Reputation: 5389
I'm a newbie to programmer so excuse my noviceness. So I'm using Nokogiri to scrape a police crime log. Here is the code below:
require 'rubygems'
require 'nokogiri'
require 'open-uri'
url = "http://www.sfsu.edu/~upd/crimelog/index.html"
doc = Nokogiri::HTML(open(url))
puts doc.at_css("title").text
doc.css(".brief").each do |brief|
puts brief.at_css("h3").text
end
I used the selector gadget bookmarklet to find the CSS selector for the log (.brief). When I pass "h3" through brief.at_css I get all of the h3 tags with the content inside.
However, if I add the .text method to remove the tags, I get NoMethod error.
Is there any reason why this is happening? What am I missing? Thanks!
Upvotes: 5
Views: 8403
Reputation: 38728
To clarify if you look at the structure of the HTML source you will see that the very first occurrence of <div class="brief">
does not have a child h3
tag (it actually only has a child <p>
tag).
The Nokogiri Docs say that
at_css(*rules)
Search this node for the first occurrence of CSS rules. Equivalent to css(rules).first See Node#css for more information.

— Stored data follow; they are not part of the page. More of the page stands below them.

(** ** The Industrial panel and its image *)

(** The panel calls [st.image] without a guard of its own: when the call
    succeeds the image is the last element drawn, and when it raises, the
    exception ends the run right after the markdown text. Either way the
    session dictionary is kept. *)
Lemma industrial_panel_image (loads : bool) (σ : gmap string Z) (st : QuizState) :
  quiz_state σ = Some st →
  outcome (industrial_inputs loads) σ =
    (if loads then Ok tt else Raise (ImageError "industrial_apps.jpg")) ∧
  last (page (run (industrial_inputs loads) σ).2) =
    Some (if loads
          then image "industrial_apps.jpg" "Industrial radiography using isotopes"
          else markdown "**Key Uses:**") ∧
  next_session (industrial_inputs loads) σ = σ.
Proof.
  intros Hst. unfold outcome, next_session.
  rewrite (run_initialised _ _ _ Hst).
  destruct loads; repeat split.
Qed.

(** * Further properties of the script *)

(** ** Session initialisation *)

Lemma has_key_run_none k inp w :
  session_state w !! k = None → has_key k inp w = (Ok false, w).
Proof.
  intros H. unfold has_key. rewrite H.
  rewrite bool_decide_eq_false_2 by (by intros [? ?]). reflexivity.
Qed.

Lemma init_session_state_run inp w :
  init_session_state inp w =
    (Ok tt,
     {| session_state :=
          let σ1 := match session_state w !! "quiz_score" with
                    | Some _ => session_state w
                    | None => <["quiz_score" := 0]> (session_state w)
                    end in
          match σ1 !! "current_question" with
          | Some _ => σ1
          | None => <["current_question" := 0]> σ1
          end;
        page := page w |}).
Proof.
  destruct w as [σ pg]. unfold init_session_state. cbn [session_state page].
  destruct (σ !! "quiz_score") as [s|] eqn:Hs.
  - rewrite (bind_ok _ _ _ _ true {| session_state := σ; page := pg |})
      by (by eapply has_key_run).
    cbn [negb]. rewrite (bind_ok _ _ _ _ tt {| session_state := σ; page := pg |})
      by reflexivity.
    destruct (σ !! "current_question") as [i|] eqn:Hi.
    + by rewrite (bind_ok _ _ _ _ true {| session_state := σ; page := pg |})
        by (by eapply has_key_run).
    + by rewrite (bind_ok _ _ _ _ false {| session_state := σ; page := pg |})
        by (by eapply has_key_run_none).
  - rewrite (bind_ok _ _ _ _ false {| session_state := σ; page := pg |})
      by (by eapply has_key_run_none).
    cbn [negb].
    rewrite (bind_ok _ _ _ _ tt
               {| session_state := <["quiz_score" := 0]> σ; page := pg |})
      by reflexivity.
    rewrite lookup_insert_ne by done.
    destruct (σ !! "current_question") as [i|] eqn:Hi.
    + rewrite (bind_ok _ _ _ _ true
                 {| session_state := <["quiz_score" := 0]> σ; page := pg |});
        [done|].
      eapply has_key_run. cbn [session_state].
      rewrite lookup_insert_ne by done. exact Hi.
    + rewrite (bind_ok _ _ _ _ false
                 {| session_state := <["quiz_score" := 0]> σ; page := pg |});
        [done|].
      eapply has_key_run_none. cbn [session_state].
      rewrite lookup_insert_ne by done. exact Hi.
Qed.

If you call at_css(*rules)
the docs states it is equivalent to css(rules).first
. When there are items (your .brief
class contains a h3
) then an Nokogiri::XML::Element
object is returned which responds to text
, whereas if your .brief
does not contain a h3
then a NilClass
object is returned, which of course does not respond to text
So if we call css(rules)
(not at_css
as you have) we get a Nokogiri::XML::NodeSet
object returned, which has the text()
method defined as (notice the alias
)
# Get the inner text of all contained Node objects
def inner_text
collect{|j| j.inner_text}.join('')
end
alias :text :inner_text
because the class is Enumerable
it iterates over it's children calling their inner_text
method and joins them all together.
Therefore you can either perform a nil?
check or as @floatless correctly stated just use the css
method
Upvotes: 8
Reputation: 13438
You just need to replace at_css
with css
and everything should be okay.
Upvotes: 4